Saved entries
Lemma sample_store_tracked : tracked sample_store {[1%nat]}.
Proof.
  replace ({[1%nat]} : gset nat) with ((({[1%nat]} ∪ ({[2%nat]} ∪ ({[1%nat]} ∪ ∅))) ∖ {[2%nat]}) : gset nat) by set_solver.
  repeat constructor; set_solver.
Qed.

Lemma affected_exact_witness :
  (1%nat ∈ affected {["c"]} (index sample_store) <-> 1%nat ∈ ({[1%nat]} : gset nat) /\ exists k, k ∈ ({["c"]} : gset string) /\ k ∈ readSet 1%nat sample_store) /\
  edges (index sample_store) = 2 /\ multiOwnerKeys (index sample_store) = 0.
Proof.
  split; [|by vm_compute]. apply (proj1 (affected_exact sample_store {[1%nat]} sample_store_tracked)).
Defined.

(** the write keys of a row that satisfies the predicates of a query reach
    the entry of the query through the index, whatever the spelling of keys:
    the row cannot be committed without marking the entry for revalidation. *)
Theorem write_reaches_entry (spell : Key -> string) (collate : value -> value -> option comparison)
    plan predicates row wk (w : Store (K:=string)) live e rk
    (Hnull : forall v, collate VNull v = None)
    (Heq : forall a b, same_class a b = true -> collate a b = Some Eq -> norm a = norm b)
    (Ht : Forall (typed (stored plan row)) predicates)
    (Hs : Forall (fun p => eval (stored plan row) collate p = Some true) predicates)
    (Hwk : emitWriteKeys plan row = Ret wk)
    (Hrk : recordPredicateDependencies plan predicates = Ret rk)
    (Hw : tracked w live) (He : e ∈ live)
    (Hread : forall k, k ∈ rk -> spell k ∈ readSet e w) :
  e ∈ affected (list_to_set (spell <$> wk)) (index w).
Proof.
  destruct (record_spec plan predicates) as (rk' & Hr & _ & Hin). rewrite Hrk in Hr. injection Hr as <-.
  destruct (Hin (stored plan row)) as (k & Hk & Hem); [by eapply allPredicateBranches_satisfied|].
  apply (tracked_affected _ _ _ _ Hw). split; [done|]. exists (spell k). split; [|by apply Hread].
  apply elem_of_list_to_set, list_elem_of_fmap_2. by eapply emitted_keys.
Qed.

(** A spelling of the keys of [DependenciesSound.sample_plan]. *)
Definition sample_spell (k : Key) : string :=
  match k with
  | KId t (VBig n) => ("id:" +:+ t +:+ ":" +:+ pretty n)%string
  | KId t _ => ("id:" +:+ t)%string
  | KScan t => ("scan:" +:+ t)%string
  | KIx t i prefix => ("ix:" +:+ t +:+ ":" +:+ i +:+ ":" +:+ match prefix with VArr vs => foldr (fun v s => match v with VStr x => x +:+ "," +:+ s | _ => "_," +:+ s end) "]" vs | _ => "_" end)%string
  | KFts t c => ("fts:" +:+ t +:+ ":" +:+ c)%string
  end.

Definition sample_reads : list Key :=
  match recordPredicateDependencies sample_plan sample_predicates with Ret rk => rk | Throw _ => [] end.
Definition sample_writes : list Key := match emitWriteKeys sample_plan sample_row with Ret wk => wk | Throw _ => [] end.
Definition sample_attached : Store (K:=string) := replace 7%nat (list_to_set (sample_spell <$> sample_reads)) new_Store.

Lemma write_reaches_entry_witness :
  7%nat ∈ affected (list_to_set (sample_spell <$> sample_writes)) (index sample_attached).
Proof.
  apply (write_reaches_entry sample_spell sample_collate sample_plan sample_predicates sample_row sample_writes
    sample_attached ({[7%nat]} ∪ ∅) 7%nat sample_reads).
  - intros v. reflexivity.
  - intros a b Hc. unfold sample_collate. rewrite Hc. destruct (decide (norm a = norm b)); [done|discriminate].
  - apply Forall_singleton. split; [right; repeat constructor|right; reflexivity].
  - apply Forall_singleton. vm_compute. reflexivity.
  - vm_compute. reflexivity.
  - vm_compute. reflexivity.
  - apply tracked_replace; [apply tracked_new|by right].
  - set_solver.
  - intros k Hk. unfold sample_attached. rewrite readSet_replace, decide_True by done.
    apply elem_of_list_to_set, list_elem_of_fmap_2, Hk.
Defined.
Lemma more_tokens_length nodes n : n ∈ nodes ->
  (length (node_tokens n) + 3 * length nodes <= length (more_tokens nodes))%nat.
Proof.
  assert (Hl : forall nodes, (4 * length nodes <= length (more_tokens nodes))%nat).
  { induction nodes0 as [|m l IH]; [done|].
    change (more_tokens (m :: l)) with (keyword "AND" :: TOpen :: (node_tokens m ++ [TClose]) ++ more_tokens l).
    cbn [length]. rewrite !length_app. cbn [length]. pose proof (node_tokens_length m).
    assert (0 < node_depth m)%nat by (destruct m; cbn; lia). lia. }
  induction nodes as [|m nodes IH]; intros Hn; [by apply not_elem_of_nil in Hn|].
  change (more_tokens (m :: nodes)) with (keyword "AND" :: TOpen :: (node_tokens m ++ [TClose]) ++ more_tokens nodes).
  cbn [length]. rewrite !length_app. cbn [length].
  apply elem_of_cons in Hn as [->|Hn]; [specialize (Hl nodes); lia|specialize (IH Hn); lia].
Qed.

Lemma read_joined n nodes : Forall names_ok (n :: nodes) ->
  read_sql (joined_text (n :: nodes)) ((n :: nodes) ≫= node_values)
  = Some (foldl EAnd (node_expr n) (node_expr <$> nodes)).
Proof.
  intros Hn. unfold read_sql. rewrite (lexes_joined _ _ Hn).
  change ((n :: nodes) ≫= node_values) with (node_values n ++ (nodes ≫= node_values)).
  cbn [mbind option_bind]. change (list_bind PredicateNode value node_values) with (mbind (M := list) node_values).
  set (N := length _). assert (HN : (N = length (node_tokens n) + 2 + length (more_tokens nodes))%nat).
  { unfold N. rewrite length_app. cbn. rewrite length_app. cbn. lia. }
  pose proof (node_tokens_length n). clearbody N.
  assert (Hf : exists f, (8 * S N = S (S (S f)))%nat) by (exists (8 * S N - 3)%nat; lia).
  destruct Hf as [f Hf]. rewrite Hf.
  cbn [app]. rewrite <- app_assoc. cbn [app].
  assert (Hm : parse (S (S f)) AtAnd (TOpen :: node_tokens n ++ TClose :: more_tokens nodes)
     (node_values n ++ (nodes ≫= node_values)) = Some (foldl EAnd (node_expr n) (node_expr <$> nodes), [], [])).
  { change (('(e, ts, ps) ← parse (S f) AtNot (TOpen :: node_tokens n ++ TClose :: more_tokens nodes)
      (node_values n ++ (nodes ≫= node_values)); parse (S f) (AndTail e) ts ps)
      = Some (foldl EAnd (node_expr n) (node_expr <$> nodes), [], [])).
    rewrite parse_operand by (lia || intros; by apply parse_node). apply parse_more; [|lia].
    apply Forall_forall. intros m Hi. pose proof (more_tokens_length _ _ Hi). pose proof (node_tokens_length m). lia. }
  by rewrite (parse_or_level _ _ _ _ _ _ (or_introl eq_refl) Hm).
Qed.
(* ===== verification/ValidatorsProps.v ===== *)
(** Validators return inhabitants of their type, accept every inhabitant
    unchanged, and fail only with an error that names the path. *)
From S2P Require Import Prelude Errors Value Wire Constraints Float32 Validators.
Local Open Scope string_scope.
Local Open Scope list_scope.

(** Induction through elements, shapes and members. *)
Fixpoint validator_nested_ind (P : Validator -> Prop)
  (Hplain : forall v, match v with Array _ _ | Object _ | Union _ _ | Modified _ _ => False | _ => True end -> P v)
  (Harr : forall element c, P element -> P (Array element c))
  (Hobj : forall shape, Forall (fun p => P p.2) shape -> P (Object shape))
  (Hun : forall name members, Forall (fun p => P p.2) members -> P (Union name members))
  (Hmod : forall k inner, P inner -> P (Modified k inner)) (v : Validator) : P v :=
  let IH := validator_nested_ind P Hplain Harr Hobj Hun Hmod in
  let each := fix go l : Forall (fun p : string * Validator => P p.2) l :=
    match l with [] => List.Forall_nil _ | p :: l => List.Forall_cons _ _ _ (IH p.2) (go l) end in
  match v with
  | Array element c => Harr element c (IH element)
  | Object shape => Hobj shape (each shape)
  | Union name members => Hun name members (each members)
  | Modified k inner => Hmod k inner (IH inner)
  | v => Hplain v I
  end.

(** ** Well-formed validators *)

Definition length_bound (n : num) : Prop := exists z, n = num_of_Z z /\ (0 <= z <= MAX_SAFE_INTEGER)%Z.
Definition finite_bound (n : num) : Prop := num_is_finite n = true /\ n <> NNegZero.
Definition each_bound {B} (P : B -> Prop) (b : Bounds B) : Prop :=
  (forall n, low b = Some n -> P n) /\ (forall n, high b = Some n -> P n).

Definition lengths_wf (b : Bounds num) : Prop := each_bound length_bound b /\ crossed_num b = false.
Definition numbers_wf (b : Bounds num) : Prop := each_bound finite_bound b /\ crossed_num b = false.
Definition bigints_wf (b : Bounds Z) : Prop := each_bound (fun z => I64_MIN <= z <= I64_MAX)%Z b /\ crossed_Z b = false.

Definition if_some {A} (P : A -> Prop) (c : option A) : Prop := match c with Some c => P c | None => True end.

Definition modifiable (v : Validator) : Prop :=
  match v with Modified _ _ | PrimaryKey | ScheduleAt | Tag => False | _ => True end.

Section wf.
Context (RegExp_valid : string -> bool).

Definition string_wf (c : StringConstraints) : Prop :=
  lengths_wf (bounds c) /\ if_some (fun source => RegExp_valid source = true) (pattern c).

Fixpoint wf (v : Validator) : Prop :=
  match v with
  | String_ c => if_some string_wf c
  | Int c | Float c => if_some numbers_wf c
  | Bigint c => if_some bigints_wf c
  | Vector size => (0 < size <= MAX_SAFE_INTEGER)%Z
  | Array element c => wf element /\ if_some lengths_wf c
  | Object shape => NoDup (shape.*1) /\ ordered (shape.*1) /\ foldr (fun p P => wf p.2 /\ P) True shape
  | Enum _ variants => variants <> [] /\ NoDup variants
  | Literal v => is_literal v = true
  | Union _ members => members <> [] /\ NoDup (members.*1) /\ ordered (members.*1) /\ foldr (fun p P => wf p.2 /\ P) True members
  | Modified _ inner => wf inner /\ modifiable inner
  | _ => True
  end.

Lemma nextBounds_wf {B} (P : B -> Prop) crossed show kind b method bound next :
  each_bound P b -> P bound -> nextBounds crossed show kind b method bound = Ret next ->
  each_bound P next /\ crossed next = false.
Proof.
  unfold nextBounds. intros [Hl Hh] Hp H. exc_inv.
  destruct method; subst next; (split; [split|]; cbn; intros; simplify_eq; auto).
Qed.

Lemma lengthBound_wf bound method kind n : lengthBound bound method kind = Ret n -> length_bound n.
Proof.
  unfold lengthBound, length_bound. intros H. destruct bound as [| | |n0| | | | | |]; try done.
  destruct (num_safe_integer n0) as [z|] eqn:E; [|done]. case_decide; [done|]. injection H as <-.
  pose proof (num_safe_integer_bound _ _ E) as Hb. exists z. split; [|lia].
  unfold num_safe_integer in E. destruct n0; cbn in *; try done.
  - case_decide as Hd; [|done]. case_decide; [|done]. injection E as <-.
    unfold num_of_Z. f_equal. apply Qc_is_canon. cbn. rewrite Qred_correct. unfold Qeq. cbn. by rewrite Hd.
  - case_decide; [|done]. by injection E as <-.
Qed.

Lemma finiteBound_wf bound method kind n : finiteBound bound method kind = Ret n -> finite_bound n.
Proof.
  unfold finiteBound, finite_bound. intros H. repeat case_match; try done. injection H as <-.
  destruct n0; try done; (split; [done|]); discriminate.
Qed.

Lemma bigintBound_wf bound method z : bigintBound bound method = Ret z -> (I64_MIN <= z <= I64_MAX)%Z.
Proof. unfold bigintBound. destruct bound; try done. case_decide; [|done]. by intros [= <-]. Qed.

(** The bounds a validator was built with, read back from its descriptor. *)
Definition no_bounds {B} : Bounds B := MkBounds None None.

Lemma numberBounds_string c :
  numberBounds (string_fields c) = match c with Some c => bounds c | None => no_bounds end.
Proof. destruct c as [[[l h] p]|]; [|done]. by destruct l, h. Qed.

Lemma numberBounds_fields c : numberBounds (number_fields c) = default no_bounds c.
Proof. destruct c as [[l h]|]; [|done]. by destruct l, h. Qed.

Lemma bigintBounds_fields c : bigintBounds (bigint_fields c) = Ret (default no_bounds c).
Proof.
  destruct c as [[l h]|]; [|done]. unfold bigintBounds, bigint_fields, bigint_value.
  destruct l as [l|], h as [h|]; cbn [min max low high]; rewrite ?BigInt_decimal; done.
Qed.

Lemma no_bounds_each {B} (P : B -> Prop) : each_bound P no_bounds.
Proof. done. Qed.

Lemma or_no_bounds {B} (P : Bounds B -> Prop) (Q : B -> Prop) c :
  (forall b, P b -> each_bound Q b) -> if_some P c -> each_bound Q (default no_bounds c).
Proof. destruct c; cbn; [auto|]. intros. apply no_bounds_each. Qed.

Lemma bound_method_wf show method bound v v' : wf v -> bound_method RegExp_valid show method bound v = Ret v' -> wf v'.
Proof.
  intros Hv H. destruct v; try done; cbn [bound_method] in H;
    unfold string_bound, number_bound, bigint_bound, array_bound in H.
  - rewrite numberBounds_string in H. exc_inv. subst v'. split; cbn.
    + eapply nextBounds_wf; [|by eapply lengthBound_wf|done]. destruct constraints; [apply Hv|apply no_bounds_each].
    + match goal with H : _ = Ret ?p |- if_some _ ?p => rename H into Hp end.
      destruct (regex (string_fields constraints)); try (by injection Hp as <-).
      unfold new_RegExp in Hp. destruct (RegExp_valid s) eqn:E; [|done]. injection Hp as <-. exact E.
  - rewrite numberBounds_fields in H. exc_inv. subst v'. cbn. eapply nextBounds_wf; [|by eapply finiteBound_wf|done].
    eapply or_no_bounds; [|exact Hv]. by intros ? [].
  - rewrite numberBounds_fields in H. exc_inv. subst v'. cbn. eapply nextBounds_wf; [|by eapply finiteBound_wf|done].
    eapply or_no_bounds; [|exact Hv]. by intros ? [].
  - rewrite bigintBounds_fields in H. exc_inv. subst. cbn. eapply nextBounds_wf; [|by eapply bigintBound_wf|done].
    eapply or_no_bounds; [|exact Hv]. by intros ? [].
  - rewrite numberBounds_fields in H. exc_inv. subst v'. destruct Hv as [He Hc]. split; [done|].
    cbn. eapply nextBounds_wf; [|by eapply lengthBound_wf|done].
    eapply or_no_bounds; [|exact Hc]. by intros ? [].
Qed.

Lemma strings_of_values (values : list value) : length (omap (fun v => match v with VStr s => Some s | _ => None end) values) = length values ->
  values <> [] -> omap (fun v => match v with VStr s => Some s | _ => None end) values <> [].
Proof. destruct values; [done|]. intros Hl _ E. by rewrite E in Hl. Qed.

(** Every validator a program can build is well formed. *)
Lemma built_wf show v : built RegExp_valid show v -> wf v.
Proof.
  induction 1 as [v Hv|d v Hv|method bound v v' _ IH Hv|e v v' _ IH Hv|element _ IH|shape Hn Ho _ IH|name values v Hv|v Hv|
    name members v Hn Ho _ IH Hv|inner k v _ IH Hv].
  - repeat (apply elem_of_cons in Hv as [->|Hv]; [done|]). by apply not_elem_of_nil in Hv.
  - unfold vector, vectorDimensions in Hv. exc_inv. subst v. destruct d; try done.
    destruct (num_safe_integer n) eqn:E; [|done]. case_decide; [|done]. apply num_safe_integer_bound in E. exc_inv. subst. cbn. lia.
  - by eapply bound_method_wf.
  - destruct v; try done. cbn [regex_method] in Hv. destruct e as [[source flags]|]; [|done]. exc_inv. subst v'.
    match goal with H : new_RegExp _ _ = Ret _ |- _ => unfold new_RegExp in H; destruct (RegExp_valid source) eqn:E; [|done]; injection H as <- end.
    rewrite numberBounds_string. split; cbn; [|done]. destruct constraints; [apply IH|by split].
  - by split.
  - cbn. split_and!; [done..|]. apply foldr_forall, Forall_forall, IH.
  - unfold enum_ in Hv. exc_inv. subst v. cbn.
    match goal with H : (_ || _) = false |- _ => apply orb_false_iff in H as [H1 H2] end.
    apply bool_decide_eq_false in H1. apply negb_false_iff, bool_decide_eq_true in H2.
    match goal with H : negb _ = false |- _ => apply negb_false_iff, bool_decide_eq_true in H end.
    split; [by apply strings_of_values|done].
  - done.
  - unfold union in Hv. exc_inv. subst v. match goal with H : bool_decide _ = false |- _ => apply bool_decide_eq_false in H end.
    cbn. split_and!; [by destruct members|done..|]. apply foldr_forall, Forall_forall, IH.
  - destruct inner; try done; cbn in Hv; by injection Hv as <-.
Qed.
End wf.

(** ** Constraints *)

Lemma throw_if_decides b (e : js_error) : throw_if b e = if b then Throw e else Ret tt.
Proof. done. Qed.

Lemma lengthField_wf c side path : lengths_wf c -> forall f,
  f side = match side with min_side => low c | max_side => high c end ->
  forall r, lengthField (MkConstraints (bound_value (low c)) (bound_value (high c)) r) side path = Ret (f side).
Proof.
  intros [[Hl Hh] _] f -> r. unfold lengthField. destruct side; cbn [slot min max].
  - destruct (low c) as [n|]; [|done]. destruct (Hl n eq_refl) as (z & -> & Hz). cbn [bound_value].
    rewrite num_safe_of_Z by lia. by rewrite decide_False by lia.
  - destruct (high c) as [n|]; [|done]. destruct (Hh n eq_refl) as (z & -> & Hz). cbn [bound_value].
    rewrite num_safe_of_Z by lia. by rewrite decide_False by lia.
Qed.

Lemma numberField_wf c side path r : numbers_wf c ->
  numberField (MkConstraints (bound_value (low c)) (bound_value (high c)) r) side path =
    Ret (match side with min_side => low c | max_side => high c end).
Proof.
  intros [[Hl Hh] _]. unfold numberField. destruct side; cbn [slot min max].
  - destruct (low c) as [n|]; [|done]. cbn [bound_value]. by destruct (Hl n eq_refl) as [-> _].
  - destruct (high c) as [n|]; [|done]. cbn [bound_value]. by destruct (Hh n eq_refl) as [-> _].
Qed.

Definition within (b : Bounds num) (n : num) : Prop := below n (low b) = false /\ above n (high b) = false.
Definition within_Z (b : Bounds Z) (z : Z) : Prop := (forall l, low b = Some l -> l <= z)%Z /\ (forall h, high b = Some h -> z <= h)%Z.

Section typed.
Context (RegExp_valid : string -> bool) (RegExp_test : string -> string -> bool) (number_text : num -> string).

Definition string_fits (c : StringConstraints) (s : string) : Prop :=
  within (bounds c) (num_of_Z (code_points s)) /\ (forall source, pattern c = Some source -> RegExp_test source s = true).

(** A failing constraint is reported under the path. *)
Definition reported {A} (path : string) (m : exc js_error A) : Prop :=
  match m with Ret _ => True | Throw e => exists message, e = ValidationError (path +:+ message) end.

(** A constraint check returns exactly when the constraint holds, and reports otherwise. *)
Definition decides (path : string) (P : Prop) (m : exc js_error unit) : Prop :=
  (m = Ret tt <-> P) /\ reported path m.

Lemma decides_string c s path : lengths_wf (bounds c) ->
  decides path (string_fits c s)
    (checkStringConstraints RegExp_valid RegExp_test number_text (string_fields (Some c)) s path (pattern c)).
Proof.
  intros Hw. unfold checkStringConstraints, string_fields, string_fits, within.
  rewrite (lengthField_wf _ min_side path Hw (fun _ => low (bounds c)) eq_refl). cbn [mbind exc_bind].
  rewrite (lengthField_wf _ max_side path Hw (fun _ => high (bounds c)) eq_refl). cbn [mbind exc_bind].
  rewrite !throw_if_decides. split.
  - destruct (below _ _); cbn; [by naive_solver|]. destruct (above _ _); cbn; [by naive_solver|].
    destruct (pattern c) as [source|] eqn:Ep; cbn; [|by naive_solver].
    destruct (RegExp_test source s) eqn:Et; cbn.
    + split; [intros _; split_and!; [done..|by intros ? [= <-]]|done].
    + split; [done|]. intros [_ Hs]. specialize (Hs _ eq_refl). congruence.
  - destruct (below _ _); cbn; [by eexists|]. destruct (above _ _); cbn; [by eexists|].
    destruct (pattern c) as [source|] eqn:Ep; cbn; [|done]. destruct (RegExp_test source s); cbn; [done|by eexists].
Qed.

Lemma decides_number b n path : numbers_wf b ->
  decides path (within b n) (checkNumberConstraints number_text (number_fields (Some b)) n path).
Proof.
  intros Hw. unfold checkNumberConstraints, number_fields, within. rewrite !numberField_wf by done. cbn [mbind exc_bind].
  rewrite !throw_if_decides. destruct (below _ _), (above _ _); split; cbn; naive_solver.
Qed.

Lemma if_beyond (R : Z -> Prop) `{!forall b, Decision (R b)} (bound : option Z) (e : Z -> js_error) :
  match bound with Some b => throw_if (bool_decide (R b)) (e b) | None => Ret tt end = Ret tt <->
  forall b, bound = Some b -> ~ R b.
Proof.
  destruct bound as [b|]; [|by naive_solver]. rewrite throw_if_decides. case_bool_decide; split; try done.
  - intros H'. by destruct (H' b eq_refl).
  - by intros _ ? [= <-].
Qed.

Lemma decides_bigint b z path : decides path (within_Z b z) (checkBigintConstraints (bigint_fields (Some b)) z path (Some b)).
Proof.
  unfold checkBigintConstraints, within_Z. cbn [mbind exc_bind]. split.
  - transitivity ((forall l, low b = Some l -> ~ (z < l)%Z) /\ (forall h, high b = Some h -> ~ (h < z)%Z)).
    + rewrite <-(if_beyond (fun l => z < l)%Z (low b) (fun l => ValidationError (path +:+ ": expected a bigint greater than or equal to " +:+ Z_decimal l))).
      rewrite <-(if_beyond (fun h => h < z)%Z (high b) (fun h => ValidationError (path +:+ ": expected a bigint less than or equal to " +:+ Z_decimal h))).
      rewrite exc_bind_ret. split; [intros ([] & ? & ?); done|intros [? ?]; by exists tt].
    + split; intros [H1 H2]; split; intros ? E; [specialize (H1 _ E)|specialize (H2 _ E)|specialize (H1 _ E)|specialize (H2 _ E)]; lia.
  - destruct (low b) as [l|], (high b) as [h|]; rewrite ?throw_if_decides; repeat case_bool_decide; cbn; by try eexists.
Qed.

Lemma decides_length b n path : lengths_wf b ->
  decides path (within b (num_of_Z (Z.of_nat n))) (checkArrayConstraints number_text (number_fields (Some b)) n path).
Proof.
  intros Hw. unfold checkArrayConstraints, number_fields, within.
  rewrite (lengthField_wf _ min_side path Hw (fun _ => low b) eq_refl). cbn [mbind exc_bind].
  rewrite (lengthField_wf _ max_side path Hw (fun _ => high b) eq_refl). cbn [mbind exc_bind].
  rewrite !throw_if_decides. destruct (below _ _), (above _ _); split; cbn; naive_solver.
Qed.

Lemma decides_when {A} (c : option A) P path m : if_some (fun c => decides path (P c) (m c)) c ->
  decides path (if_some P c) (when c m).
Proof. by destruct c. Qed.
End typed.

TASK TO COMPLETE
Transcribe the records from their first line. Stop after the line with "(1%nat ∈ affected", including it.

RESPONSE BOX
Lemma sample_store_tracked : tracked sample_store {[1%nat]}.
Proof.
  replace ({[1%nat]} : gset nat) with ((({[1%nat]} ∪ ({[2%nat]} ∪ ({[1%nat]} ∪ ∅))) ∖ {[2%nat]}) : gset nat) by set_solver.
  repeat constructor; set_solver.
Qed.

Lemma affected_exact_witness :
  (1%nat ∈ affected {["c"]} (index sample_store) <-> 1%nat ∈ ({[1%nat]} : gset nat) /\ exists k, k ∈ ({["c"]} : gset string) /\ k ∈ readSet 1%nat sample_store) /\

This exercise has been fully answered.